Kucka had moments earlier come close to leveling for Slovakia only to be thwarted by a fine reflex save from Manuel Neuer.

Draxler killed off any lingering hopes of a Slovakia comeback with a 63rd-minute volley from close range.

“The coach asked me to do it. He has given me a lot of confidence,” said Draxler, back in place of Mario Goetze, who started each group game. “It’s not important if it was my best-ever game or not. I am just happy I could help the team.”

With the game settled, Loew introduced some players, including Lukas Podolski for his first appearance in the tournament, while resting Boateng, Draxler and Sami Khedira ahead of the quarterfinal match in Bordeaux on Saturday.

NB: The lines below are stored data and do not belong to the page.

(** X13: [normalizeReferenceType] never returns an inverse name: where
    no name is both forward and inverse, the reference type of the
    parameters it returns is not a key of the inverse-name index, and
    no node is stored there under it. *)
Theorem normalizeReferenceType_names_forward (self : AddressSpace)
    (params normal : ReferenceParams) :
  registered self ->
  names_disjoint self ->
  normalizeReferenceType self params = Return normal ->
  own_properties (_referenceTypeMapInv self) !! referenceType normal = None /\
  stored (_referenceTypeMapInv self) (referenceType normal) = None.
Proof.
  intros Hself Hdisjoint Hnormal.
  assert (stored (_referenceTypeMapInv self) (referenceType normal) = None) as Hnone;
    [| split; [| exact Hnone];
       unfold stored in Hnone;
       destruct (String.eqb_spec (referenceType normal) "__proto__") as [-> | _];
       [by apply registered_inverse_keys | exact Hnone]].
  revert Hnormal. unfold normalizeReferenceType. simpl.
  destruct (findReferenceType self (referenceType params)) as [n1 | e]; [| discriminate].
  destruct (findReferenceTypeFromInverseName self (referenceType params))
    as [n2 | e] eqn:Hn2; [| discriminate].
  apply findReferenceTypeFromInverseName_Return in Hn2. simpl.
  destruct n1 as [forward |], n2 as [backward |];
    simpl; try discriminate; try (by intros [= <-]).
  intros [= <-]. simpl. apply Hdisjoint.
  by eapply registered_inverse_entry.
Qed.

Lemma normalizeReferenceType_names_forward_witness :
  own_properties (_referenceTypeMapInv minimal_space) !! "Organizes" = None /\
  stored (_referenceTypeMapInv minimal_space) "Organizes" = None.
Proof.
  apply (normalizeReferenceType_names_forward minimal_space
           {| referenceType := "OrganizedBy"; isForward := JSbool true |}
           {| referenceType := "Organizes"; isForward := JSbool false |}
           minimal_space_registered minimal_space_names_disjoint).
  vm_compute. reflexivity.
Defined.

(** X14: a name that is in neither index of reference types, and does
    not begin with [i=], in an address space without a reference type
    named [__proto__]: [inverseReferenceType] fails an assertion on it;
    [normalizeReferenceType] passes it through, with a [null] direction
    read as forward, unless it is a name that every object inherits
    ([constructor], [toString] and the like), on which it fails an
    assertion. *)
Theorem unknown_reference_type (self : AddressSpace) (params : ReferenceParams) :
  String.eqb (substring0 2 (referenceType params)) "i=" = false ->
  stored (_referenceTypeMap self) (referenceType params) = None ->
  stored (_referenceTypeMapInv self) (referenceType params) = None ->
  stored (_referenceTypeMap self) "__proto__" = None ->
  stored (_referenceTypeMapInv self) "__proto__" = None ->
  normalizeReferenceType self params
  = (if inherited_member (realm self) (referenceType params)
     then Throw AssertionError
     else Return {| referenceType := referenceType params;
                    isForward := match isForward params with
                                 | JSnull => JSbool true
                                 | other => other
                                 end |}) /\
  inverseReferenceType self (referenceType params) = Throw AssertionError.
Proof.
  intros Hname Hforward Hbackward Hproto Hproto'.
  unfold normalizeReferenceType, inverseReferenceType. simpl.
  rewrite findReferenceType_missing, findReferenceTypeFromInverseName_missing
    by assumption.
  by destruct (inherited_member (realm self) (referenceType params)).
Qed.

Lemma unknown_reference_type_witness :
  (normalizeReferenceType minimal_space
     {| referenceType := "HasGhost"; isForward := JSnull |}
   = Return {| referenceType := "HasGhost"; isForward := JSbool true |} /\
   inverseReferenceType minimal_space "HasGhost" = Throw AssertionError) /\
  (normalizeReferenceType minimal_space
     {| referenceType := "toString"; isForward := JSnull |}
   = Throw AssertionError /\
   inverseReferenceType minimal_space "toString" = Throw AssertionError).
Proof.
  split.
  - apply (unknown_reference_type minimal_space
             {| referenceType := "HasGhost"; isForward := JSnull |}); reflexivity.
  - apply (unknown_reference_type minimal_space
             {| referenceType := "toString"; isForward := JSnull |}); reflexivity.
Defined.
(* ===== verification/Prelude.v ===== *)
(** * LWRT: a verification library for the router userspace

    LWRT is one static binary, written in Rust, that is the whole userspace of a
    home router.  [main.rs] picks an applet by the name the binary is called
    with; the applets share a configuration store (config.rs), a netlink codec
    (nl.rs), interface ioctls (net.rs) and small codecs (json.rs, sha256.rs,
    util.rs), and otherwise talk to each other through files, sockets and the
    kernel: init starts and supervises the daemons (log, ubus, dhcp, dns,
    httpd), the DHCP server writes the lease file that the DNS forwarder and the
    web interface read, the DHCP client writes the name server that the
    forwarder asks, the web interface rewrites the configuration, sysupgrade
    drives the flash tool.

    This library models the twenty source files under src/src and proves what
    makes each of them correct.

    ** How programs are modelled

    - Text is a list of Unicode scalar values ([str], [N]), raw bytes are a list
      of [Z] in [0, 256); UTF-8 is explicit (Utf8.v).
    - Integers are [Z]; wrap-around is written where the source can wrap
      ([u8] ... [u64], [usize], which is 32 bits on the target, in Words.v).
      The target (mipsel) is little-endian, so [to_ne_bytes] is [le_bytes].
    - Errors are values ([result], [option]); an index out of range or a failed
      slice is [Panic] ([outcome]): the crate is built to abort.
    - Pure code is a function.  Code that reads files, opens sockets or asks the
      kernel is a tree of events, [io] in IO.v; [runs] relates it to every trace,
      each event answered by an arbitrary value.  A theorem about all runs holds
      whatever the system answers; where it needs the system to behave (a flash
      that keeps what is written, a kernel that applies an ioctl, a disk without
      faults), that is a hypothesis about the trace or the laws of a class, with
      a concrete instance in the witness.
    - Concurrent code is a step relation: over whole events of the connections
      (Ubus.v), or over the calls of threads interleaved one at a time, with a
      shared state that decides the answers (Pool.v, HttpdPool.v).
    - [reached] relates a program to the traces it has performed so far, for
      claims about programs that never come to an end.
    - Recursion that is not structural has fuel.  For parsers and walkers the fuel
      is the length of the input or twice that, and is proved to be enough
      ([Json.parse_terminates], [Utf8.decode_fuel_enough], [Nl.for_each_attr_enc],
      [Ipkg.extract_archive]); for the daemons' endless loops it counts turns, and
      the theorems hold for every number of turns.

    ** Files

    Generic: Prelude (types, automation, list lemmas), Words (machine integers
    and byte encodings), RustStr (the [str] methods the source uses), IO, Utf8,
    Num (number parsing and printing, IPv4 addresses).

    - Config: config.rs.  [parse_line] is the body of [Config::parse].  The value
      of a key is its last assignment; what is parsed is well typed.
    - Settings: the settings rewriter of httpd.rs ([apply_settings],
      [flush_section]).  Re-parsing the rewritten text gives the old bindings
      with the updates applied; all other lines are kept.
    - Sha256: sha256.rs.  The streaming digest is that of Fips, for any split of
      the message.  Fips is FIPS 180-4 written from the standard, independently
      of the code (constants from roots of primes, rotations as divisions).
    - Util: util.rs, base64.
    - Wire: the netlink wire format, a specification that shares nothing with the
      code; Nl proves its encoding of trees equal to it.
    - Nl, Sock, NlSock: nl.rs.  Nl has the builder and the walker, with attribute
      trees ([nla], [enc]) as the specification; Sock has the system calls as
      events and the account of open descriptors; NlSock the socket functions.
    - Net: net.rs.  The specification is a table of interfaces.
    - Fw, FwRun: fw.rs.  The batch of netlink messages is the encoding of a list
      of commands ([ruleset]), and that is the documented ruleset of Nft, the
      kernel's side of nf_tables written with the numbers of its header, up to
      five conventions in which the source departs from it ([Nft.sent] against
      [Nft.uapi]); FwRun is the applet around it.
    - Wg: wg.rs.  The device message is that of linux/wireguard.h for the peers
      the configuration describes; the descriptors of the applet are accounted
      for.
    - Dhcp, DhcpRun: dhcp.rs.  Codec, pool, server and client; the receive loops
      and the client's programs are refinements of these.
    - Ipkg: ipkg.rs.  Downloads, verification, extraction, installation and
      removal.
    - Httpd: the rest of httpd.rs, but for its listener.
    - Dns, DnsRun: dns.rs.
    - Mtd, Sysupgrade: mtd.rs and sysupgrade.rs, over an interface for flash
      memory ([Flash], with the NOR instance [nor]).
    - Sys: sys.rs, and [exec_self] of init.rs.  Init: the rest of init.rs.
    - Json: json.rs, over an interface for [f64] ([Float64], [Float64Laws]).
    - Ubus: ubus.rs.  The broker is the step relation [step] over whole events of
      the connection threads.  Daemons: the listeners of ubus.rs and httpd.rs.
    - Log: log.rs.  Ntp: ntp.rs.  Main: main.rs.
    - Pool: threads over a shared state, for any program and any state.
      HttpdPool: the threads of httpd.rs (the loop of [run], one [handle] per
      connection) over the session store, with a clock.
    - Boot: init.rs, main.rs and fw.rs together.  SaveBoot: the settings form of
      httpd.rs, the configuration file and init.rs together.
    - Tests: the [#[test]] functions of the sources, as booleans that hold.

    ** What the theorems show

    Codecs: parsers read back what the builders or an independent encoder write
    (netlink, JSON, DHCP through the handshake, DNS names, base64, tar), accept
    the stated inputs and terminate on all.  Protocols: a DHCP client composed
    with the server gets the lease the server recorded, no two clients hold one
    address; a call through the bus reaches the owner of the object and its reply
    the caller, under every interleaving.  Refinement: message builders are the
    encodings of readable trees and of specifications written from the kernel's
    headers and from FIPS 180-4; the programs over events do to an abstract state
    (interface table, flash, log files, configuration) what they promise.
    Safety: nothing is written before verification (packages, firmware, flash
    partitions); package paths stay under the root; in every interleaving of the
    web interface's threads a change of the device goes back to a login less
    than an hour before, with the right password or made while none was set; ids
    on the bus are never used twice.  Resources: descriptors, log size (as long as
    renames succeed), address pool.  Composition: an address typed into the settings form is
    configured at the next boot; the firewall applet ends only when 32
    acknowledgements come, and with fewer PID 1 starts a service only after that
    applet has failed.

    ** Not modelled

    - Console output, except where it is the purpose of the applet ([log read],
      the ubus clients).
    - Threads below the level of calls: the bus is locked for each whole event,
      and httpd's store for each call, so these are the steps.
    - [f64] arithmetic, the clock, DNS resolution of server names, and the kernel
      are outside the source; they are interfaces or answers of events.
    - The usage text, and module declarations.

    Places where modelling showed the code to do something other than it means
    are Examples next to the definitions concerned. *)

From stdpp Require Export base tactics option list gmap sets strings sorting.
From Stdlib Require Export ZArith NArith Lia.

(** ** Types shared by every component

    A byte is a [Z] in [0, 256); a [char] is a Unicode scalar value in [N].  The
    two carriers differ on purpose: text and raw bytes cannot be mixed without
    an explicit UTF-8 conversion (file [Utf8.v]). *)
Abbreviation byte := Z.
Abbreviation bytes := (list Z).
Abbreviation char := N.
Abbreviation str := (list N).

Declare Scope lwrt_scope.
Delimit Scope lwrt_scope with lwrt.
Open Scope lwrt_scope.

(** ** Rust's [Result], and computations that may panic *)
Inductive result (A E : Type) : Type :=
| Ok (a : A)
| Err (e : E).
Arguments Ok {A E} a.
Arguments Err {A E} e.

(** A computation that either completes or aborts the process (an index out of
    range, a failed slice): the crate is built with [panic = "abort"]. *)
Inductive outcome (A : Type) : Type :=
| Done (a : A)
| Panic.
Arguments Done {A} a.
Arguments Panic {A}.

Definition result_bind {A B E} (r : result A E) (k : A → result B E) : result B E :=
  match r with Ok a => k a | Err e => Err e end.

(** The [?] operator of Rust on [Result]. *)
Notation "'let?' x := r 'in' k" := (result_bind r (λ x, k))
  (at level 10, x pattern, r at level 100, k at level 200) : lwrt_scope.

Definition is_Ok {A E} (r : result A E) : Prop := ∃ a, r = Ok a.

(** Turns an [Option] into a [Result] ([ok_or]). *)
Definition ok_or {A E} (o : option A) (e : E) : result A E :=
  match o with Some a => Ok a | None => Err e end.
Definition ok {A E} (r : result A E) : option A :=
  match r with Ok a => Some a | Err _ => None end.

#[global] Instance result_eq_dec {A E} `{EqDecision A, EqDecision E} : EqDecision (result A E).
Proof. solve_decision. Defined.
#[global] Instance outcome_eq_dec {A} `{EqDecision A} : EqDecision (outcome A).
Proof. solve_decision. Defined.

(** ** Automation *)
Create HintDb lwrt discriminated.

(** Closes an arithmetic side condition after exposing list lengths. *)
Ltac len :=
  repeat (rewrite ?length_app, ?length_take, ?length_drop, ?length_replicate,
    ?length_fmap, ?length_insert, ?length_reverse in * || simpl length in *); lia.

(** Case analysis on the scrutinee of the goal's first [match]. *)
Ltac case_step :=
  match goal with
  | |- context [match ?x with _ => _ end] => destruct x eqn:?
  end.

(** Lookup in a list is defined within the length. *)
Lemma nth_lookup_Some {A} (l : list A) (i : nat) (d x : A) :
  l !! i = Some x → nth i l d = x.
Proof. intros H. rewrite nth_lookup, H. done. Qed.

(** ** Slices [&l[i..j]] *)
Definition slice {A} (l : list A) (i j : nat) : list A := take (j - i) (drop i l).

Lemma slice_app_r {A} (l k : list A) i j :
  length l ≤ i → slice (l ++ k) i j = slice k (i - length l) (j - length l).
Proof.
  intros H. unfold slice. rewrite drop_app_ge by done. f_equal. lia.
Qed.

Lemma slice_app_l {A} (l k : list A) i j :
  i ≤ j → j ≤ length l → slice (l ++ k) i j = slice l i j.
Proof.
  intros Hij H. unfold slice. rewrite drop_app_le by lia. rewrite take_app_le; [done|len].
Qed.

Lemma slice_full {A} (l : list A) n : length l = n → slice l 0 n = l.
Proof. intros <-. unfold slice. rewrite drop_0, Nat.sub_0_r. apply take_ge. done. Qed.

Lemma length_slice {A} (l : list A) i j :
  i ≤ j → j ≤ length l → length (slice l i j) = j - i.
Proof. intros ??. unfold slice. len. Qed.

(** [copy_from_slice] into [l[i..]]: overwrite in place. *)
Definition splice {A} (l : list A) (i : nat) (k : list A) : list A :=
  take i l ++ k ++ drop (i + length k) l.

Lemma length_splice {A} (l : list A) i k :
  i + length k ≤ length l → length (splice l i k) = length l.
Proof. intros H. unfold splice. len. Qed.

Lemma splice_mid {A} (a b c k : list A) :
  length k = length b → splice (a ++ b ++ c) (length a) k = a ++ k ++ c.
Proof.
  intros H. unfold splice. rewrite take_app_length. f_equal. f_equal.
  rewrite H, drop_app_add. by rewrite drop_app_length.
Qed.

(** ** Longest prefix satisfying a test (the basis of the [trim] family) *)
Section DropWhile.
Context {A : Type} (p : A → bool).

Fixpoint drop_while (l : list A) : list A :=
  match l with
  | [] => []
  | x :: l' => if p x then drop_while l' else l
  end.

Fixpoint take_while (l : list A) : list A :=
  match l with
  | [] => []
  | x :: l' => if p x then x :: take_while l' else []
  end.

Lemma take_drop_while l : take_while l ++ drop_while l = l.
Proof. induction l as [|x l IH]; simpl; [done|]. destruct (p x); simpl; by rewrite ?IH. Qed.

Lemma drop_while_app_all l k : forallb p l = true → drop_while (l ++ k) = drop_while k.
Proof. induction l as [|x l IH]; simpl; [done|]. destruct (p x); simpl; auto; done. Qed.

Lemma drop_while_all l : forallb p l = true → drop_while l = [].
Proof. intros H. rewrite <- (app_nil_r l). by rewrite drop_while_app_all. Qed.

Lemma drop_while_id x l : p x = false → drop_while (x :: l) = x :: l.
Proof. simpl. by intros ->. Qed.

Lemma drop_while_head l x k : drop_while l = x :: k → p x = false.
Proof.
  induction l as [|y l IH]; simpl; [done|].
  destruct (p y) eqn:E; [done|]. by intros [= -> _].
Qed.

Lemma drop_while_idemp l : drop_while (drop_while l) = drop_while l.
Proof.
  destruct (drop_while l) as [|x k] eqn:E; [done|].
  apply drop_while_id. eapply drop_while_head, E.
Qed.

Lemma take_while_all l : forallb p (take_while l) = true.
Proof. induction l as [|x l IH]; simpl; [done|]. destruct (p x) eqn:E; simpl; by rewrite ?E. Qed.

Lemma drop_while_nil l : drop_while l = [] → forallb p l = true.
Proof. intros H. rewrite <- (take_drop_while l), H, app_nil_r. apply take_while_all. Qed.

Lemma drop_while_suffix l : ∃ k, l = k ++ drop_while l.
Proof. exists (take_while l). by rewrite take_drop_while. Qed.
End DropWhile.

Lemma take_while_app_stop {A} (p : A → bool) l x k :
  forallb p l = true → p x = false → take_while p (l ++ x :: k) = l.
Proof.
  intros Hl Hx. induction l as [|y l IH]; simpl in *; [by rewrite Hx|].
  apply andb_prop in Hl as [-> Hl]. by rewrite IH.
Qed.

Lemma take_while_id {A} (p : A → bool) l : forallb p l = true → take_while p l = l.
Proof.
  induction l as [|y l IH]; simpl; [done|]. intros [-> Hl]%andb_prop. by rewrite IH.
Qed.

(** [k] does not go on with a character of [p]. *)
Definition stops {A} (p : A → bool) (k : list A) : Prop :=
  match k with [] => True | x :: _ => p x = false end.

Lemma take_while_stops {A} (p : A → bool) l k :
  forallb p l = true → stops p k → take_while p (l ++ k) = l.
Proof.
  intros Hl Hk. destruct k as [|x k]; [rewrite app_nil_r; by apply take_while_id|]. by apply take_while_app_stop.
Qed.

“Now the games that we’re looking forward to are coming. They’re why we came to the European Championship. Of course we want the title. And for that you have to beat such teams,” Gomez said.

Germany is the only team remaining at Euro 2016 that has yet to concede a goal. Loew’s side hasn’t conceded a goal since it lost 3-1 to Slovakia in a pre-tournament friendly in Augsburg on May 29.

“We feel sorry,” Kozacik said. “Germany dominated from the beginning. They probably prepared better after we defeated them in the warm-up game.”

Slovakia midfielder Marek Hamsik, who was involved in his side’s few forays forward, looked back on a campaign that yielded a 2-1 win over Russia and a scoreless draw with England.

“It’s a pity the way we lost,” Hamsik said. “But looking back at the whole championships, I am happy what we achieved.”

Loew is looking forward to the tougher challenges ahead, with France a possible semifinal opponent.

“I think we have to become even stronger if we want to play a decisive role in this tournament,” Loew said. “Of course, we will improve against better opponents.”